*** Opening of DATA TO EXAMINE ***

(** Reading property [k] of [undefined] *)
Definition TypeError_undefined (k : string) : string :=
  "Cannot read properties of undefined (reading '" +:+ k +:+ "')".

(** ** The MongoDB driver, on the "images" collection *)

Record InsertOneResult := {
  ins_acknowledged : bool;
  insertedId : value
}.

Record UpdateResult := {
  upd_acknowledged : bool;
  matchedCount : nat;
  modifiedCount : nat;
  upsertedCount : nat;
  upsertedId : option ObjectId
}.

Definition duplicate_key_error : string :=
  "E11000 duplicate key error collection: imageDB.images index: _id_".

(** The filter [{ _id: o }] *)
Definition has_id (o : ObjectId) (d : document) : Prop :=
  d !! "_id" = Some (VId o).

#[global] Instance has_id_dec o d : Decision (has_id o d).
Proof. unfold has_id. apply _. Defined.

(** The filter [{ _id: v }] for the identifier of a document being
    inserted (the unique index on _id). *)
Definition same_id (v : value) (d : document) : bool :=
  bool_decide (d !! "_id" = Some v).

(** Every driver call fails with the store's fault while there is one. *)
Definition driver {A : Type} (op : world -> outcome A * world) : io A :=
  fun w =>
    match fault w with
    | Some msg => (Thrown msg, w)
    | None => op w
    end.

(** [collection.insertOne(doc)]: the driver gives the document the
    identifier [pk] it generated unless the document has an _id, and the
    store refuses an identifier already present. *)
Definition insertOne (pk : ObjectId) (doc : object) : io InsertOneResult :=
  driver (fun w =>
    let id := match doc !! "_id" with
              | Some v => bson v
              | None => VId pk
              end in
    let stored := <["_id" := id]> (bson <$> doc) in
    if existsb (same_id id) (images w) then (Thrown duplicate_key_error, w)
    else (Returned {| ins_acknowledged := true; insertedId := id |},
          with_images (images w ++ [stored]) w)).

(** [collection.find().toArray()] *)
Definition find_toArray : io (list document) :=
  driver (fun w => (Returned (images w), w)).

(** [collection.findOne({ _id: o })]: the first match, or null. *)
Definition findOne (o : ObjectId) : io (option document) :=
  driver (fun w => (Returned (snd <$> list_find (has_id o) (images w)), w)).

(** The effect of [$set: fields] on one document: the listed fields are
    overwritten, the others kept. *)
Definition apply_set (fields : object) (d : document) : document :=
  (bson <$> fields) ∪ d.

(** [collection.updateOne({ _id: o }, { $set: fields })], no upsert. *)
Definition updateOne (o : ObjectId) (fields : object) : io UpdateResult :=
  driver (fun w =>
    match list_find (has_id o) (images w) with
    | Some (i, d) =>
        let d' := apply_set fields d in
        (Returned {| upd_acknowledged := true;
                     matchedCount := 1;
                     modifiedCount := if decide (d' = d) then 0 else 1;
                     upsertedCount := 0;
                     upsertedId := None |},
         with_images (<[i := d']> (images w)) w)
    | None =>
        (Returned {| upd_acknowledged := true;
                     matchedCount := 0;
                     modifiedCount := 0;
                     upsertedCount := 0;
                     upsertedId := None |}, w)
    end).

(** [new ObjectId(s)] inside a handler *)
Definition new_ObjectId (s : string) : io ObjectId :=
  match ObjectId_new s with
  | inr o => mret o
  | inl msg => throw msg
  end.

(** ** Requests, responses and the environment of one request *)

(** A file part of a multipart body as the client sent it: the name of
    the form field, the file name the client gave, and the bytes. *)
Record multipart_file := {
  field_name : string;
  client_filename : string;
  file_bytes : list Byte.byte
}.

(** The [file] Multer hands to the storage for a file part: the original
    name (what busboy leaves of the client's file name) and the bytes. *)
Record file_part := {
  part_originalname : string;
  part_content : list Byte.byte
}.

(** [req.file], as Multer's disk storage fills it in. *)
Record multer_file := {
  fieldname : string;
  originalname : string;
  destination : string;
  filename : string;
  path : string
}.

(** A request once its body has been parsed: [req.params.id], [req.body]
    ([None] when no body parser produced one; the text fields of a
    multipart body) and the file parts of a multipart body, in the order
    they arrive (none for any other body).  A body that express.json()
    or busboy cannot parse, or that exceeds one of their size limits, is
    answered by Express before any code below runs and is not
    represented. *)
Record request := {
  params_id : string;
  body : option object;
  files : list multipart_file
}.

(** What one request reads from outside: [Date.now()] in the storage's
    filename callback, [new Date()] in the create handler, and the
    identifier the driver generates for an inserted document. *)
Record env := {
  arrival_ms : Z;
  created_ms : Z;
  pk : ObjectId
}.

Inductive payload :=
| JInsert (r : InsertOneResult)
| JUpdate (r : UpdateResult)
| JDocuments (l : list document)
| JDocument (d : document)
| JMessage (message : string)
| ErrorPage (error : string).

*** Close of DATA TO EXAMINE ***

**EXERCISE AIM**
Exactly as given, repeat every record above.

**RESULT OF THE TASK**
(** Reading property [k] of [undefined] *)
Definition TypeError_undefined (k : string) : string :=
  "Cannot read properties of undefined (reading '" +:+ k +:+ "')".

(** ** The MongoDB driver, on the "images" collection *)

Record InsertOneResult := {
  ins_acknowledged : bool;
  insertedId : value
}.

Record UpdateResult := {
  upd_acknowledged : bool;
  matchedCount : nat;
  modifiedCount : nat;
  upsertedCount : nat;
  upsertedId : option ObjectId
}.

Definition duplicate_key_error : string :=
  "E11000 duplicate key error collection: imageDB.images index: _id_".

(** The filter [{ _id: o }] *)
Definition has_id (o : ObjectId) (d : document) : Prop :=
  d !! "_id" = Some (VId o).

#[global] Instance has_id_dec o d : Decision (has_id o d).
Proof. unfold has_id. apply _. Defined.

(** The filter [{ _id: v }] for the identifier of a document being
    inserted (the unique index on _id). *)
Definition same_id (v : value) (d : document) : bool :=
  bool_decide (d !! "_id" = Some v).

(** Every driver call fails with the store's fault while there is one. *)
Definition driver {A : Type} (op : world -> outcome A * world) : io A :=
  fun w =>
    match fault w with
    | Some msg => (Thrown msg, w)
    | None => op w
    end.

(** [collection.insertOne(doc)]: the driver gives the document the
    identifier [pk] it generated unless the document has an _id, and the
    store refuses an identifier already present. *)
Definition insertOne (pk : ObjectId) (doc : object) : io InsertOneResult :=
  driver (fun w =>
    let id := match doc !! "_id" with
              | Some v => bson v
              | None => VId pk
              end in
    let stored := <["_id" := id]> (bson <$> doc) in
    if existsb (same_id id) (images w) then (Thrown duplicate_key_error, w)
    else (Returned {| ins_acknowledged := true; insertedId := id |},
          with_images (images w ++ [stored]) w)).

(** [collection.find().toArray()] *)
Definition find_toArray : io (list document) :=
  driver (fun w => (Returned (images w), w)).

(** [collection.findOne({ _id: o })]: the first match, or null. *)
Definition findOne (o : ObjectId) : io (option document) :=
  driver (fun w => (Returned (snd <$> list_find (has_id o) (images w)), w)).

(** The effect of [$set: fields] on one document: the listed fields are
    overwritten, the others kept. *)
Definition apply_set (fields : object) (d : document) : document :=
  (bson <$> fields) ∪ d.

(** [collection.updateOne({ _id: o }, { $set: fields })], no upsert. *)
Definition updateOne (o : ObjectId) (fields : object) : io UpdateResult :=
  driver (fun w =>
    match list_find (has_id o) (images w) with
    | Some (i, d) =>
        let d' := apply_set fields d in
        (Returned {| upd_acknowledged := true;
                     matchedCount := 1;
                     modifiedCount := if decide (d' = d) then 0 else 1;
                     upsertedCount := 0;
                     upsertedId := None |},
         with_images (<[i := d']> (images w)) w)
    | None =>
        (Returned {| upd_acknowledged := true;
                     matchedCount := 0;
                     modifiedCount := 0;
                     upsertedCount := 0;
                     upsertedId := None |}, w)
    end).

(** [new ObjectId(s)] inside a handler *)
Definition new_ObjectId (s : string) : io ObjectId :=
  match ObjectId_new s with
  | inr o => mret o
  | inl msg => throw msg
  end.

(** ** Requests, responses and the environment of one request *)

(** A file part of a multipart body as the client sent it: the name of
    the form field, the file name the client gave, and the bytes. *)
Record multipart_file := {
  field_name : string;
  client_filename : string;
  file_bytes : list Byte.byte
}.

(** The [file] Multer hands to the storage for a file part: the original
    name (what busboy leaves of the client's file name) and the bytes. *)
Record file_part := {
  part_originalname : string;
  part_content : list Byte.byte
}.

(** [req.file], as Multer's disk storage fills it in. *)
Record multer_file := {
  fieldname : string;
  originalname : string;
  destination : string;
  filename : string;
  path : string
}.

(** A request once its body has been parsed: [req.params.id], [req.body]
    ([None] when no body parser produced one; the text fields of a
    multipart body) and the file parts of a multipart body, in the order
    they arrive (none for any other body).  A body that express.json()
    or busboy cannot parse, or that exceeds one of their size limits, is
    answered by Express before any code below runs and is not
    represented. *)
Record request := {
  params_id : string;
  body : option object;
  files : list multipart_file
}.

(** What one request reads from outside: [Date.now()] in the storage's
    filename callback, [new Date()] in the create handler, and the
    identifier the driver generates for an inserted document. *)
Record env := {
  arrival_ms : Z;
  created_ms : Z;
  pk : ObjectId
}.

Inductive payload :=
| JInsert (r : InsertOneResult)
| JUpdate (r : UpdateResult)
| JDocuments (l : list document)
| JDocument (d : document)
| JMessage (message : string)
| ErrorPage (error : string).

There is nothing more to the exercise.